Technology is rapidly changing the way we interact with our world: the way we shop, the way we play, the way we socialize, and most importantly, the way we work.
It's not just about who pays the most anymore. Money means nothing when working conditions are less than optimal. People will leave a high-paying job they're unhappy with to go work at a company that does make them happy even if it means they're getting paid less. With so many options and opportunities available now, why shouldn't they?
With this in mind, a question at the forefront of your mind should be how to retain your star employees.
1. Find out what they really want-- besides money
People want to work smarter, not harder. They want flexibility, and options. In fact, upwards of 90% of employees feel that flexibility in their workplace contributes to both their success -- and their quality of life -- quite a bit. They want to know that you care about their success, work-life balance, health, family, and that you're listening.
Whether it's a flexible schedule, a better break room, a redesigned and more functional office space, the ability to work from home, or something else entirely -- talk to your employees to find what they want and need. This information will then allow you to create options for your employees that not only make their work easier, but feel like a bonus as well. We all know everyone loves a bonus!
2. Outsource your HR to professionals
Using a PEO, or Professional Employer Organization, can go a long way in keeping your employees happy. A PEO will ensure that your payroll, benefits, HR, compliance, and other issues are taken care of both promptly, and properly. Your employees will see that their financial well-being is important to you, and that you're dedicated to making sure any issues that do arise are addressed promptly and accurately.

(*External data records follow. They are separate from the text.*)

(* ===== verification/Meta.v ===== *)
(** * tsn.c, first part: the metadata of a frame

    Frames as bytes: the metadata header the driver puts in front of a frame
    (big-endian, with bit fields), VLAN and gPTP classification, and
    [tsn_fill_metadata], which gives the frame its place in the schedule. *)

From S2P Require Import Prelude Float64 Device Gate Sim AlinxArch Ptp Qos Sched.
From stdpp Require Import gmap.

Open Scope Z_scope.

(** ** Big-endian fields *)
Definition byte_of (w : Z) (k : Z) : Z := bits w (8 * k) 8.
Definition put16 (x : Z) : list Z := [byte_of x 1; byte_of x 0].
Definition put32 (x : Z) : list Z := [byte_of x 3; byte_of x 2; byte_of x 1; byte_of x 0].

Definition get16 (b : list Z) (i : Z) : outcome Z :=
  h ← aget b i; l ← aget b (i + 1); Ok (Z.lor (Z.shiftl h 8) l).
Definition get32 (b : list Z) (i : Z) : outcome Z :=
  h ← get16 b i; l ← get16 b (i + 2); Ok (Z.lor (Z.shiftl h 16) l).

(** ** struct tx_metadata in memory *)
Definition u29 (x : Z) : Z := x mod 2 ^ 29.

Definition put_tick (t : tick_count) : list Z :=
  put32 (Z.lor (Z.shiftl (u29 (tick t)) 3) (bits (priority t) 0 3)).
Definition get_tick (b : list Z) (i : Z) : outcome tick_count :=
  w ← get32 b i; Ok (mkTick (bits w 3 29) (bits w 0 3)).

(** The fields end at byte 21; the reserved bytes are never written. *)
Definition METADATA_FIELDS : nat := 21.

Definition put_metadata (m : tx_metadata) (b : list Z) : list Z :=
  put_tick (md_from m) ++ put_tick (md_to m) ++ put_tick (md_delay_from m) ++
  put_tick (md_delay_to m) ++ put16 (md_frame_length m) ++ put16 (md_timestamp_id m) ++
  [byte_of (md_fail_policy m) 0] ++ drop METADATA_FIELDS b.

3. Communication is everything
One of the most important things you can do with your employees is simply talking to them. Tell them everything! Okay, well not EVERY single thing, but most definitely all the things that matter. The good, the bad, the ugly -- whatever it is they need to know, say it. Praise their hard work and any wins you notice! Knowing you've done something right and someone else sees it? That feeling goes a long way toward making someone happy, and willing to stay with your company in the long-term. Foster a spirit of open, respectful communication and dialogue.

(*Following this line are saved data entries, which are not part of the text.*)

(** Armed: the frame, with the header in front, was given a place and mapped; the
    descriptor holds the address of that mapping. *)
Definition armed (junk : timestamps) (id : nat) (s : sk_buff) d d' : Prop :=
  exists r d2 s2 addr s', prepared junk id s d r d2 /\ fst r = true /\
    skbs d2 !! id = Some s2 /\ with_header (sized s) s2 /\
    fst (dma_map_single (skb_data s2) (skb_len s2) (world d2)) = Some addr /\
    skbs d' !! id = Some s' /\ skb_data s' = skb_data s2 /\ skb_len s' = skb_len s2 /\
    described id addr (Z.max ETH_ZLEN (skb_len s) + TX_METADATA_SIZE) d'.

(** Busy: the frame, with the header in front, is kept, because it was given no place
    or could not be mapped. *)
Definition kept_with_header (junk : timestamps) (id : nat) (s : sk_buff) d d' : Prop :=
  exists r d2 s', prepared junk id s d r d2 /\ skbs d' !! id = Some s' /\ with_header (sized s) s' /\
    (fst r = false \/ fst (dma_map_single (skb_data s') (skb_len s') (world d2)) = None) /\
    queue_woken (skb_queue_mapping s) d'.

Lemma drop_frame_run id q d s : skbs d !! id = Some s -> skb_refs s = 1 ->
  exists d', drop_frame id q d = Ok (NETDEV_TX_OK, d') /\ skbs d' !! id = None /\ queue_woken q d'.
Proof.
  intros Hs Hr. unfold drop_frame, on_world, dev_kfree_skb. cstep.
  erewrite cmd_bind_run.
  2: { rewrite (cmd_bind_run _ _ _ s (set_world (netif_subqueue q true (world d)) d))
         by (unfold get_skb; cbn [skbs set_world]; by rewrite Hs).
       rewrite decide_True by done. reflexivity. }
  eexists. split; [reflexivity|]. split; [cbn; apply lookup_delete_eq|by eexists].
Qed.

Lemma send_frame_run junk id d d1 s : wf_work (pv_work (priv d)) ->
  skbs d1 = <[id := sized s]> (skbs d) -> pv_work (priv d1) = pv_work (priv d) ->
  match send_frame junk id (skb_queue_mapping s) (Z.max ETH_ZLEN (skb_len s)) d1 with
  | Ok (NETDEV_TX_OK, d') => armed junk id s d d'
  | Ok (NETDEV_TX_BUSY, d') => kept_with_header junk id s d d'
  | Fault f => prepare_frame junk id (Z.max ETH_ZLEN (skb_len s)) d1 = Fault f
  end.
Proof.
  intros Hw Hd1 Hpw. assert (skbs d1 !! id = Some (sized s)) as Hs by (rewrite Hd1; apply lookup_insert_eq).
  unfold send_frame. destruct (prepare_frame junk id _ d1) as [[r d2]|f] eqn:Hp.
  2: { unfold mbind, cmd_bind. by rewrite Hp. }
  rewrite (cmd_bind_run _ _ _ _ _ Hp).
  destruct (prepare_frame_shape _ _ _ _ _ _ _ Hp Hs) as (s1 & Hs1 & Hh & Hw1 & Hok).
  assert (prepared junk id s d r d2) as Hprep by by exists d1.
  destruct (fst r) eqn:Hr; cbn [negb].
  2: { exists r, d2, s1. split; [done|]. split; [exact Hs1|]. split; [done|]. split; [by left|by eexists]. }
  destruct (transmit_frame_run id (skb_queue_mapping s) (snd r) d2 s1) as (b & d' & E); [by rewrite Hw1, Hpw|done|by apply Hok|].
  rewrite E. destruct b.
  - destruct (transmit_frame_armed _ _ _ _ _ _ E Hs1) as (addr & s' & Hmap & Hs' & Hdata & Hlen & Hds).
    exists r, d2, s1, addr, s'. do 8 (split; [done|]).
    assert (skb_len s1 = Z.max ETH_ZLEN (skb_len s) + TX_METADATA_SIZE) as <- by apply Hh. exact Hds.
  - destruct (transmit_frame_busy _ _ _ _ _ _ E Hs1) as (Hsk & Hq & Hmap).
    exists r, d2, s1. rewrite Hsk. by split_and!; [..|right|].
Qed.

(** C23. Transmitting a frame the driver alone owns.  A frame longer than the device's
    buffer, or for whose header there is no memory, and no other, is dropped: it is
    freed, the queue woken, and success reported.  Any other frame gets the header put in
    front and a place in the schedule.  If it gets a place and is mapped, success is
    reported with the frame armed: the descriptor holds the magic, the stop, completed and
    end-of-packet bits, the address the mapping of just this buffer returned and the
    length of header and frame; the bus address of the descriptor is written and the
    engine is started last.  Otherwise busy is reported, with the header left in front
    of the frame and the queue woken.  The length counts at least 60 bytes of frame, but
    the data behind the header is what the frame had: for a shorter frame the device reads
    beyond it.  Nothing but the placement of the frame is ever undefined. *)
Theorem xmit_frees_or_arms junk id d s : skbs d !! id = Some s -> skb_refs s = 1 ->
  wf_work (pv_work (priv d)) ->
  match xdma_netdev_start_xmit junk id d with
  | Ok (NETDEV_TX_OK, d') =>
      (~ sendable s d /\ skbs d' !! id = None /\ queue_woken (skb_queue_mapping s) d') \/
      (sendable s d /\ armed junk id s d d')
  | Ok (NETDEV_TX_BUSY, d') => sendable s d /\ kept_with_header junk id s d d'
  | Fault f => sendable s d /\ exists d1, skbs d1 = <[id := sized s]> (skbs d) /\
      prepare_frame junk id (Z.max ETH_ZLEN (skb_len s)) d1 = Fault f
  end.
Proof.
  intros Hs Hr Hw. destruct (xmit_start junk id d s Hs) as (d1 & Hd1 & Hw1 & [[Hn ->]|[Hy ->]]).
  - destruct (drop_frame_run id (skb_queue_mapping s) d1 (sized s)) as (d' & -> & Hd' & Hq);
      [rewrite Hd1; apply lookup_insert_eq|done|by left].
  - pose proof (send_frame_run junk id d d1 s Hw Hd1 Hw1) as H.
    destruct (send_frame _ _ _ _ _) as [[[] d']|f]; [by right|by split|split; [done|by exists d1]].
Qed.
End xmit_props.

The opposite direction is also true here -- if an employee is struggling, coaching them on their weaknesses and ensuring that they know what they're supposed to be doing and how they should be doing it, shows them that they matter as a person instead of feeling like just a number. You want them to succeed at their job -- and they want to stay with someone who cares. The same can go for successes and failures in the business itself. Knowing where you stand in the company, where you're winning, and where you can help the company grow makes an employee feel like an integral part of the team.
4. Help them grow
Almost no one wants to be stuck in an entry-level job their entire career, especially not your best and brightest. They want to rise, grow, and learn! Give them the tools they need to become the best employee -- and person -- they can be. Seminars, training classes, ongoing coaching, conferences, creating goals and helping them achieve them, allowing room for them to advance upwards in one department -- or even outwards to another department -- these resources will show them that you're interested in making sure they have everything they need. Not only will they work harder, smarter, and more efficiently, but they'll also be willing to go the extra mile for you.
5. Create something they can be proud of
Make sure you're a company that your employees will feel good about working for. Have good business practices. Treat your customers right. Ensure your products and services are as promised. Work with local charities. Hold fundraisers. Be environmentally responsible. Whatever works best for your company, create a brand and culture that your employees will feel good to be a part of.
In the end, it really boils down to showing your employees that they matter, and their work matters. Money may pay the bills, but having an employer who cares will make an employee want to remain loyal to you and your business -- even during the hard times. By following these key best practices, you will find that it is easier to retain your star employees.